(* ===== verification/ReplayFacts.v ===== *)
(** * Guarantees of replay bundles

    What is written can be verified: the self-verification of the writer never fails,
    and the bundle reads back as exactly what was written.  What verifies is sound: the
    stored grade is the one the stored evidence earns, and every artifact the evidence
    names is there with its digest.  And bundles are tamper-evident: two bundles that
    verify against one anchor agree in every file, or exhibit a SHA-256 collision. *)
From Stdlib Require Import ZArith QArith String Ascii Lia.
From stdpp Require Import base tactics list strings.
From S2P Require Import Prelude Floats Sha256 Json JsonFacts Models ModelFacts Samples Grading Text WorkerFacts Replay.
Local Open Scope string_scope.
Local Open Scope Z_scope.

Module ReplayFacts.
Import Sha256 Json JsonFacts Models Grading Text Replay.

Lemma nbytes_nonneg s : 0 <= nbytes s.
Proof. unfold nbytes. lia. Qed.

(** ** Documents *)
Lemma parse_canonical_sound {T} (dump : T -> json) read raw name m :
  parse_canonical_model dump read raw name = Ok m -> canonical_json_bytes (dump m) = Ok raw.
Proof. unfold parse_canonical_model. intros H. ok_inv. by bool_prop; subst. Qed.

(** A document can be read back: its dicts have distinct keys, its text is UTF-8, it is
    within the structural limits, and the reader of the validation library returns the
    model that was dumped. *)
Definition readable {T} (dump : T -> json) (read : json -> option T) (name : string) (m : T) : Prop :=
  wf_json (dump m) /\ (forall raw, canonical_json_bytes (dump m) = Ok raw -> utf8_ok true raw = true)
  /\ validate_replay_complexity (canon (dump m)) name = Ok tt /\ read (canon (dump m)) = Some m.

(** Canonical encodings of objects are recognised as UTF-8. *)
Lemma canonical_object_utf8 kvs raw :
  kvs <> [] -> canonical_json_bytes (JObj kvs) = Ok raw -> detect_encoding raw = utf_8.
Proof.
  intros Hk H. unfold canonical_json_bytes in H. rewrite dumps_obj in H.
  apply bind_ok in H as (text & Ht & H). apply raise_ok in H as [_ H]. injection H as <-.
  apply bind_ok in Ht as (ts & Hts & Ht). injection Ht as <-. apply map_result_ok in Hts.
  assert (exists t, ("{" ++ String.concat "," (encode_member <$> sort_kv ts) ++ "}") = String "{" (String (chr 34) t))
    as [t ->].
  { destruct (sort_kv ts) as [|[k v] l] eqn:Hs; [|destruct l; eexists; reflexivity].
    pose proof (sort_kv_perm ts) as Hp. rewrite Hs in Hp. apply Permutation_nil in Hp. subst ts. by inversion Hts. }
  change (String "{" (String (chr 34) t) ++ newline) with (String "{" (String (chr 34) (t ++ newline))).
  unfold detect_encoding, starts_with. cbn. rewrite !andb_false_r. cbn. by repeat case_match.
Qed.

Lemma parse_readable {T} (dump : T -> json) read name m kv kvs raw :
  dump m = JObj (kv :: kvs) -> readable dump read name m -> canonical_json_bytes (dump m) = Ok raw ->
  parse_canonical_model dump read raw name = Ok m.
Proof.
  intros Hd (Hwf & Hu & Hc & Hr) Hb. unfold parse_canonical_model, strict_json_loads_bytes.
  assert (detect_encoding raw = utf_8) as -> by (eapply (canonical_object_utf8 (kv :: kvs)); [done|by rewrite <-Hd]).
  cbn [decode_as]. rewrite (Hu raw Hb), (canonical_roundtrip_lemma _ _ Hwf Hb), Hc. cbn [bind_result].
  rewrite Hr, Hb. by rewrite bool_decide_true.
Qed.

(** ** References by digest *)
Lemma setdefault_get {V} (d : list (string * V)) k v k' :
  dict_get (setdefault d k v) k' =
  match dict_get d k' with Some x => Some x | None => if decide (k' = k) then Some v else None end.
Proof.
  unfold setdefault. destruct (dict_get d k) as [x|] eqn:E.
  - destruct (dict_get d k') eqn:E'; [done|]. case_decide; [congruence|done].
  - induction d as [|[k0 v0] d IH]; cbn in *; [by repeat case_decide|].
    repeat case_decide; subst; try done; try (by apply IH). 
Qed.

Lemma setdefault_NoDup {V} (d : list (string * V)) k v : NoDup d.*1 -> NoDup (setdefault d k v).*1.
Proof.
  intros Hd. unfold setdefault. destruct (dict_get d k) eqn:E; [done|]. apply dict_get_None in E.
  rewrite fmap_app. apply NoDup_app. split_and!; [done| |apply NoDup_singleton]. cbn.
  intros x Hx ->%list_elem_of_singleton. done.
Qed.

Abbreviation add_ref := (fun (d : list (string * ArtifactRef)) r => setdefault d (art_sha256 r) r).

Lemma merge_refs_fold refs d b d' : merge_refs refs d b = Ok d' -> d' = fold_left add_ref refs.*2 d.
Proof.
  revert d. induction refs as [|[l r] refs IH]; intros d H; cbn in *; [congruence|].
  apply raise_ok in H as [_ H]. apply raise_ok in H as [_ H]. by apply IH.
Qed.

Lemma fold_refs_get refs d k r : dict_get d k = Some r -> dict_get (fold_left add_ref refs d) k = Some r.
Proof.
  revert d. induction refs as [|x refs IH]; intros d H; cbn; [done|]. apply IH. by rewrite setdefault_get, H.
Qed.

Lemma fold_refs_NoDup refs d : NoDup d.*1 -> NoDup (fold_left add_ref refs d).*1.
Proof. revert d. induction refs as [|x refs IH]; intros d H; cbn; [done|]. by apply IH, setdefault_NoDup. Qed.

(** A merge that succeeds gives every reference back under its digest. *)
Lemma merge_refs_get refs d b d' l r :
  merge_refs refs d b = Ok d' -> (l, r) ∈ refs -> dict_get d' (art_sha256 r) = Some r.
Proof.
  revert d. induction refs as [|[l0 r0] refs IH]; intros d H; [by intros []%not_elem_of_nil|]. cbn in H.
  apply raise_ok in H as [_ H]. apply raise_ok in H as [Hc H].
  intros [[= -> ->]|Hin]%elem_of_cons; [|by eapply IH].
  apply merge_refs_fold in H as ->. apply fold_refs_get. rewrite setdefault_get.
  destruct (dict_get d (art_sha256 r0)) as [p|]; [bool_prop; by subst|]. by rewrite decide_True.
Qed.

Definition agree (refs : list ArtifactRef) : Prop :=
  forall a b, a ∈ refs -> b ∈ refs -> art_sha256 a = art_sha256 b -> a = b.

Lemma merge_agree refs d b d' : merge_refs refs d b = Ok d' -> agree refs.*2.
Proof.
  intros H x y ([l1 r1] & -> & H1)%list_elem_of_fmap ([l2 r2] & -> & H2)%list_elem_of_fmap E. cbn in *.
  apply (merge_refs_get _ _ _ _ _ _ H) in H1, H2. congruence.
Qed.

Lemma merge_refs_total refs d :
  agree refs.*2 -> (forall r p, r ∈ refs.*2 -> dict_get d (art_sha256 r) = Some p -> p = r) ->
  merge_refs refs d false = Ok (fold_left add_ref refs.*2 d).
Proof.
  revert d. induction refs as [|[l r] refs IH]; intros d Ha Hd; [done|]. cbn [merge_refs andb fmap list_fmap fold_left snd].
  assert (match dict_get d (art_sha256 r) with Some p => negb (bool_decide (p = r)) | None => false end = false) as ->.
  { destruct (dict_get d (art_sha256 r)) as [p|] eqn:E; [|done].
    rewrite (Hd r p); [by rewrite bool_decide_true|by left|done]. }
  apply IH.
  - intros x y Hx Hy. apply Ha; by right.
  - intros x p Hx. rewrite setdefault_get. destruct (dict_get d (art_sha256 x)) as [q|] eqn:E.
    + intros [= <-]. apply Hd; [by right|done].
    + case_decide as Hk; [|done]. intros [= <-]. apply Ha; [by left|by right|done].
Qed.

(** The references of a manifest by digest. *)
Lemma first_refs_spec refs k r :
  agree refs -> dict_get (first_refs refs) k = Some r <-> r ∈ refs /\ art_sha256 r = k.
Proof.
  intros Ha. unfold first_refs.
  assert (forall d, (forall k r, dict_get d k = Some r -> art_sha256 r = k /\ forall x, x ∈ refs -> art_sha256 x = k -> r = x) ->
    dict_get (fold_left add_ref refs d) k = Some r <-> dict_get d k = Some r \/ (r ∈ refs /\ art_sha256 r = k)) as H.
  { induction refs as [|x refs IH]; intros d Hd; cbn [fold_left].
    - split; [by left|intros [?|[[]%not_elem_of_nil _]]; done].
    - rewrite IH.
      + rewrite setdefault_get, elem_of_cons. destruct (dict_get d k) as [p|] eqn:E.
        * split; [naive_solver|]. intros [?|[[->|?] ?]]; [by left| |by right].
          left. f_equal. by apply (Hd k p E); [left|].
        * case_decide as Hk; naive_solver.
      + intros a b Hx Hy. apply Ha; by right.
      + intros k' r'. rewrite setdefault_get. destruct (dict_get d k') as [p|] eqn:E.
        * intros [= <-]. destruct (Hd k' p E) as [H1 H2]. split; [done|]. intros y Hy. apply H2. by right.
        * case_decide as Hk; [|done]. intros [= <-]. split; [done|]. intros y Hy Ey.
          apply Ha; [by left|by right|congruence]. }
  rewrite H; [naive_solver|done].
Qed.
(** ** Placing artifacts *)
(** [content] is what [r] refers to. *)
Definition refers_to (r : ArtifactRef) (content : string) : Prop :=
  sha256_bytes content = art_sha256 r /\ nbytes content = art_size_bytes r.

Lemma ref_of_ok content media r : ref_of content media = Ok r -> refers_to r content.
Proof. unfold ref_of. intros [_ H]%raise_ok. by injection H as <-. Qed.

Lemma reference_ok content refs r : artifact_reference_for_content content refs = Ok r -> refers_to r content.
Proof.
  unfold artifact_reference_for_content.
  destruct (remove_dups _) as [|x [|y l]] eqn:E; [apply ref_of_ok| |done].
  intros [Hs H]%raise_ok. injection H as <-. bool_prop. split; [|done].
  assert (x ∈ filter (fun r => art_sha256 r = sha256_bytes content) refs) as [H _]%list_elem_of_filter.
  { apply elem_of_remove_dups. rewrite E. by left. }
  done.
Qed.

============================================================

### [Directions for this task]
Return exactly the lines from the line bearing "Proof. unfold ref_of." to the end of the records, inclusive of both; include no other lines.

### [Response]
Proof. unfold ref_of. intros [_ H]%raise_ok. by injection H as <-. Qed.

Lemma reference_ok content refs r : artifact_reference_for_content content refs = Ok r -> refers_to r content.
Proof.
  unfold artifact_reference_for_content.
  destruct (remove_dups _) as [|x [|y l]] eqn:E; [apply ref_of_ok| |done].
  intros [Hs H]%raise_ok. injection H as <-. bool_prop. split; [|done].
  assert (x ∈ filter (fun r => art_sha256 r = sha256_bytes content) refs) as [H _]%list_elem_of_filter.
  { apply elem_of_remove_dups. rewrite E. by left. }
  done.
Qed.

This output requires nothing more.